# Problem requirements
Output the entries verbatim, including every line.

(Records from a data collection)
________

(** C1, as the code has it: for every controller whose arrays have their
    sizes, [msgToTensor] returns the concatenation, in this order, of the
    12 relative joint positions, the 3 orientation components x, y, z, the
    12 joint velocities, the 3 goal velocities, the 4 contact flags, the 3
    components of the gravity vector, the 12 values of the last action and
    the 4 cycle counters: 53 floats in all. *)
Theorem C1_msgToTensor_layout (goal : TwistStamped.t) (msg : LowState.t)
        (c : UnitreeNeuralControl) :
  wf c ->
  let position := pushJointPositions (LowState.motor_state msg) c in
  let c' := snd (msgToTensor goal msg c) in
  fst (msgToTensor goal msg c) =
    position ++ orientation_xyz msg ++ joint_velocities msg ++ goal_velocity goal
      ++ foot_contact_ c' ++ gravity_vector msg ++ last_action_ c
      ++ cycles_since_last_contact_ c' /\
  length position = 12%nat /\
  length (orientation_xyz msg) = 3%nat /\
  length (joint_velocities msg) = 12%nat /\
  length (goal_velocity goal) = 3%nat /\
  length (foot_contact_ c') = 4%nat /\
  length (gravity_vector msg) = 3%nat /\
  length (last_action_ c) = 12%nat /\
  length (cycles_since_last_contact_ c') = 4%nat /\
  length (fst (msgToTensor goal msg c)) = 53%nat.
Proof.
  intros Hwf. cbv zeta. rewrite msgToTensor_eq. cbn [fst snd].
  pose proof (after_msgToTensor_wf msg c Hwf) as (_ & _ & Hf & Hc & _).
  pose proof Hwf as (_ & Hl & _).
  rewrite <- (after_msgToTensor_contact msg c Hwf).
  repeat split; auto.
  rewrite !length_app, Hf, Hc, Hl. reflexivity.
Qed.

Lemma C1_msgToTensor_layout_witness :
  wf scenario_control /\
  length (fst (msgToTensor scenario_goal scenario_msg scenario_control)) = 53%nat.
Proof.
  split; [exact scenario_control_wf|].
  apply (C1_msgToTensor_layout scenario_goal scenario_msg scenario_control
                               scenario_control_wf).
Defined.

________

# Written answer
(** C1, as the code has it: for every controller whose arrays have their
    sizes, [msgToTensor] returns the concatenation, in this order, of the
    12 relative joint positions, the 3 orientation components x, y, z, the
    12 joint velocities, the 3 goal velocities, the 4 contact flags, the 3
    components of the gravity vector, the 12 values of the last action and
    the 4 cycle counters: 53 floats in all. *)
Theorem C1_msgToTensor_layout (goal : TwistStamped.t) (msg : LowState.t)
        (c : UnitreeNeuralControl) :
  wf c ->
  let position := pushJointPositions (LowState.motor_state msg) c in
  let c' := snd (msgToTensor goal msg c) in
  fst (msgToTensor goal msg c) =
    position ++ orientation_xyz msg ++ joint_velocities msg ++ goal_velocity goal
      ++ foot_contact_ c' ++ gravity_vector msg ++ last_action_ c
      ++ cycles_since_last_contact_ c' /\
  length position = 12%nat /\
  length (orientation_xyz msg) = 3%nat /\
  length (joint_velocities msg) = 12%nat /\
  length (goal_velocity goal) = 3%nat /\
  length (foot_contact_ c') = 4%nat /\
  length (gravity_vector msg) = 3%nat /\
  length (last_action_ c) = 12%nat /\
  length (cycles_since_last_contact_ c') = 4%nat /\
  length (fst (msgToTensor goal msg c)) = 53%nat.
Proof.
  intros Hwf. cbv zeta. rewrite msgToTensor_eq. cbn [fst snd].
  pose proof (after_msgToTensor_wf msg c Hwf) as (_ & _ & Hf & Hc & _).
  pose proof Hwf as (_ & Hl & _).
  rewrite <- (after_msgToTensor_contact msg c Hwf).
  repeat split; auto.
  rewrite !length_app, Hf, Hc, Hl. reflexivity.
Qed.

Lemma C1_msgToTensor_layout_witness :
  wf scenario_control /\
  length (fst (msgToTensor scenario_goal scenario_msg scenario_control)) = 53%nat.
Proof.
  split; [exact scenario_control_wf|].
  apply (C1_msgToTensor_layout scenario_goal scenario_msg scenario_control
                               scenario_control_wf).
Defined.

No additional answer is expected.